This is a typical feature of our interdependent society. Since no-one has the power to be fully autonomous (do whatever you want and get away with it), PR is important.

> I just
> don't buy the idea that each single SI will do everyone alone.

Surely you mean every*thing*? ;) IMO, a real SI will be fully autonomous; it can soak up most of humanity's knowledge via the web, reprogram and improve itself (evolve), manipulate its surroundings with nanoprobes, macrobots etc. If it wants something, it can simply take it. In other words, it's a world in itself.

> Specialization and division of labor will still apply.

Yes, but it will be parts of the being itself that will perform the specialized tasks, not outside entities.

> at some SI's will
> want to help the poor humans upgrade because that will mean adding to the
> pool of superintelligences with different points of view and different
> interests.

That could be the case (roughly 33 %), but it wouldn't be the most rational approach. Simply put: more (outside) diversity means also a greater risk of being attacked, with possibly fatal consequences. If a SI is the only intelligent being in the universe, then it's presumably safe. In any case *safer* than with known others around. Now, how can outside diversity benefit the SI? Through a) entertainment b) providing extra computing power to solve problems that might threaten the SI, like the end of the universe (if there is such a thing at all). Do these advantages outweigh the risks? Rationally speaking, they don't. A SI has ample computing power and intelligence to entertain itself and to solve just about any problem (it's auto-evolving and can always grow extra brain mass to increase its output -- it can even turn the whole known universe into a computer, given enough time. And time it has, being technically immortal). Why would it want other entities around that are powerful, unpredictable, beyond its control? There is a lot more at stake for a SI (eternity), so presumably it will be *very* careful. I think that the need for company is a typically human thing, us being social apes and all, and it no longer applies to SI.

> Let me put it this way: I'm pretty sure your view is incorrect, because I
> expect to be one of the first superintelligences, and I intend to uplift
> others.

A bold claim indeed ;) However, becoming a SI will probably change your motivational system, making any views you hold at the beginning of transcension rapidly obscolete. Also, being one of the first may not be good enough. Once a SI is operational, mere hours, minutes and even seconds could be the difference between success and total failure. After all, a "malevolent" SI could (for example) easily sabotage most of the earth's computer systems, including those of the competition, and use the confusion to gain a decisive head start.

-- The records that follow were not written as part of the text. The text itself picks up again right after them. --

(* ===== verification/Routes.v ===== *)
(** * Routes: the services of src/examples/echo.rs and src/examples/routes.rs

    Their responses have a [Body], which may be the body of the request: it is read from
    the connection while the response is written to it. *)
From stdpp Require Import base list gmap strings.
From Stdlib Require Import Strings.Byte NArith Lia.
From S2P Require Import Prelude Utf8 Errors StdIo Buffered HttpApi Mpsc ReadQueue QueueLaws.
From S2P Require Import HttpBody Body BodyLaws Message MessageLaws ChunkedLaws Request.
From S2P Require Import RequestLaws Response ResponseLaws Upgrade Tls Connection ConnLaws.
From S2P Require Import Server Reference StreamLaws IncomingLaws ServiceLaws ServerLaws Examples.
From S2P Require Import Totality.

(** ** The services *)
Definition STATUS_BAD_REQUEST : N := 400%N.
Definition STATUS_NOT_FOUND : N := 404%N.

Section services.
Context `{!HttpApi} `{!Fuel} {W C Hd : Type}.
Context `{!Conn W C} `{!HasStore W (BufReader C)}.

Abbreviation BodyResponse := (Response (UpgradeExtension Hd) C (IncomingBody C)).

(** [Response::builder().status(status).body(body)] *)
Definition status_body {B} (status : N) (body : B) : Response (UpgradeExtension Hd) C B :=
  Build_Response status HTTP_11 hm_new no_extensions body.

(** The closure of echo.rs *)
Definition echo_call (req : Request (IncomingBody C)) : ST (unit * W) boxed_error BodyResponse :=
  ret (ok_body (req_body req)).

Definition stream_service : Service (W := W) (C := C) (A := unit) (Hd := Hd) := {|
  SBody := IncomingBody C;
  call := echo_call;
  should_continue := fun E => default_should_continue;
|}.

(** The closure of routes.rs. The request, less what was moved out of it, is dropped when
    the closure returns. *)
Definition usage : bytes := b "Usage: curl -d hello localhost:4444/echo" ++ [LF].

Definition reverse_response (body : bytes) : BodyResponse :=
  match from_utf8 body with
  | inl message => status_body STATUS_OK (Body_from_vec (reverse_chars message))
  | inr err => status_body STATUS_BAD_REQUEST (Body_from_vec (Utf8Error_display err))
  end.

Definition routes_call (req : Request (IncomingBody C)) : ST (unit * W) boxed_error BodyResponse :=
  let path := uri_path (req_uri req) in
  if bool_decide (path = b "/")
  then
    zoom_r (drop_value (req_body req));;;
    ret (status_body STATUS_OK (Body_from_vec usage))
  else if bool_decide (req_method req = POST /\ path = b "/echo")
  then ret (status_body STATUS_OK (req_body req))
  else if bool_decide (req_method req = POST /\ path = b "/reverse")
  then
    let! body := zoom_r (attempt (into_bytes (req_body req))) in
    ret (reverse_response (match body with inl bs => bs | inr _ => [] end))
  else
    zoom_r (drop_value (req_body req));;;
    ret (status_body STATUS_NOT_FOUND Body_empty).

Definition routes_service : Service (W := W) (C := C) (A := unit) (Hd := Hd) := {|
  SBody := IncomingBody C;
  call := routes_call;
  should_continue := fun E => default_should_continue;
|}.
End services.

(** ** As functions of the requests

    The body of a response is [incoming]: bytes of a known length, or chunks. *)
Section specs.
Context `{!HttpApi} `{!Fuel} {C Hd : Type}.
Abbreviation spec := (app_spec unit (UpgradeExtension Hd) C incoming).

Definition body_spec (answer : Method -> Uri -> incoming -> N * incoming)
    (reads : Method -> Uri -> bool) : spec := {|
  app_call app method uri _ _ body :=
    let '(status, body) := answer method uri body in
    (app, inl (status_body (Hd := Hd) (C := C) status body));
  app_reads _ method uri _ _ _ := reads method uri;
  app_continue app _ _ _ _ := (app, STATUS_CONTINUE);
  app_len := incoming_len;
  app_body := incoming_text;
|}.

(** A closure that looks at the head of its request only, whose body it drops *)
Definition head_spec (answer : Method -> Uri -> Response (UpgradeExtension Hd) C incoming) : spec := {|
  app_call app method uri _ _ _ := (app, inl (answer method uri));
  app_reads _ _ _ _ _ _ := false;
  app_continue app _ _ _ _ := (app, STATUS_CONTINUE);
  app_len := incoming_len;
  app_body := incoming_text;
|}.

Definition stream_spec : spec :=
  body_spec (fun _ _ body => (STATUS_OK, body)) (fun method _ => should_write_body method STATUS_OK).

Definition reverse_answer (body : bytes) : N * bytes :=
  match from_utf8 body with
  | inl message => (STATUS_OK, reverse_chars message)
  | inr err => (STATUS_BAD_REQUEST, Utf8Error_display err)
  end.

Definition routes_answer (method : Method) (uri : Uri) (body : incoming) : N * incoming :=
  if bool_decide (uri_path uri = b "/") then (STATUS_OK, Sized usage)
  else if bool_decide (method = POST /\ uri_path uri = b "/echo") then (STATUS_OK, body)
  else if bool_decide (method = POST /\ uri_path uri = b "/reverse")
  then let '(status, text) := reverse_answer (in_bytes body) in (status, Sized text)
  else (STATUS_NOT_FOUND, Sized []).

Definition routes_reads (method : Method) (uri : Uri) : bool :=
  bool_decide (method = POST /\ (uri_path uri = b "/echo" \/ uri_path uri = b "/reverse")).

Definition routes_spec : spec := body_spec routes_answer routes_reads.
End specs.

(** ** They keep the contract of a service *)
Section laws.
Context `{!HttpApi} `{!HttpApiLaws} `{!Fuel} {W C Hd : Type}.
Context `{!World W} `{!Conn W C} `{!ConnLaws W C} `{!HasStore W (BufReader C)}
  `{!StoreWorld W (BufReader C)} `{!ConnStore W C}.
Implicit Types (w : W).

(** A body of a known length is not chunked when the headers do not ask for it. *)
Definition unframed (h : HeaderMap) : Prop := te_try_get h = inl None /\ cl_try_get h = inl None.

Lemma unframed_new : unframed hm_new.
Proof. exact hm_new_framing. Qed.

Lemma unframed_insert name value :
  name <> b "transfer-encoding" -> name <> b "content-length" -> unframed (hm_insert name value hm_new).
Proof.
  intros Hte Hcl. destruct (hm_insert_others name value hm_new) as (Ht & Hc & _).
  unfold unframed. rewrite (Ht Hte), (Hc Hcl). exact hm_new_framing.
Qed.

Lemma unframed_fixed_of version time keep h n :
  unframed h ->
  response_framing version (dated time (version_headers version keep h)) (Some n) =
  inl (FixedLength n, cl_insert n (dated time (version_headers version keep h))).
Proof.
  intros Hu. set (h1 := version_headers version keep h). set (h2 := dated time h1).
  assert (Hh : te_try_get h2 = inl None /\ cl_try_get h2 = inl None).
  { assert (Hh1 : te_try_get h1 = inl None /\ cl_try_get h1 = inl None).
    { unfold h1, version_headers. destruct (_ && _); [|exact Hu].
      destruct (conn_insert_value_others h) as [-> ->]. exact Hu. }
    unfold h2, dated. destruct (date_is_set h1); [done|].
    by destruct (date_insert_others time h1) as (-> & -> & _). }
  destruct Hh as [Hte Hcl]. unfold response_framing, response_encoding.
  rewrite has_chunked_try, cl_get_try, Hte, Hcl. cbn [andb].
  unfold strip_transfer_encoding. by rewrite andb_false_r.
Qed.

Lemma unframed_fixed version time keep n :
  response_framing version (dated time (version_headers version keep hm_new)) (Some n) =
  inl (FixedLength n, cl_insert n (dated time (version_headers version keep hm_new))).
Proof. apply unframed_fixed_of, unframed_new. Qed.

> Or, are you planning on trying to stop me from bringing new members
> into the elite club of SIs?

I'm not planning to stop anyone, but what I want is irrelevant anyway since I don't really expect to be among the lucky few that make it (I will certainly try, though). Others *will* likely try to stop you, not just from helping your fellow man, but also from transcending yourself. After all, people won't be selected for their upright morals, but for wealth, power, efficiency (ruthlessness) and plain luck. And who's to tell how ascending will influence one's character. It certainly wouldn't be unreasonable to assume that there's an equal chance that SIs will be indifferent, evil or benevolent (or some strange mix of these traits, way beyond our current understanding).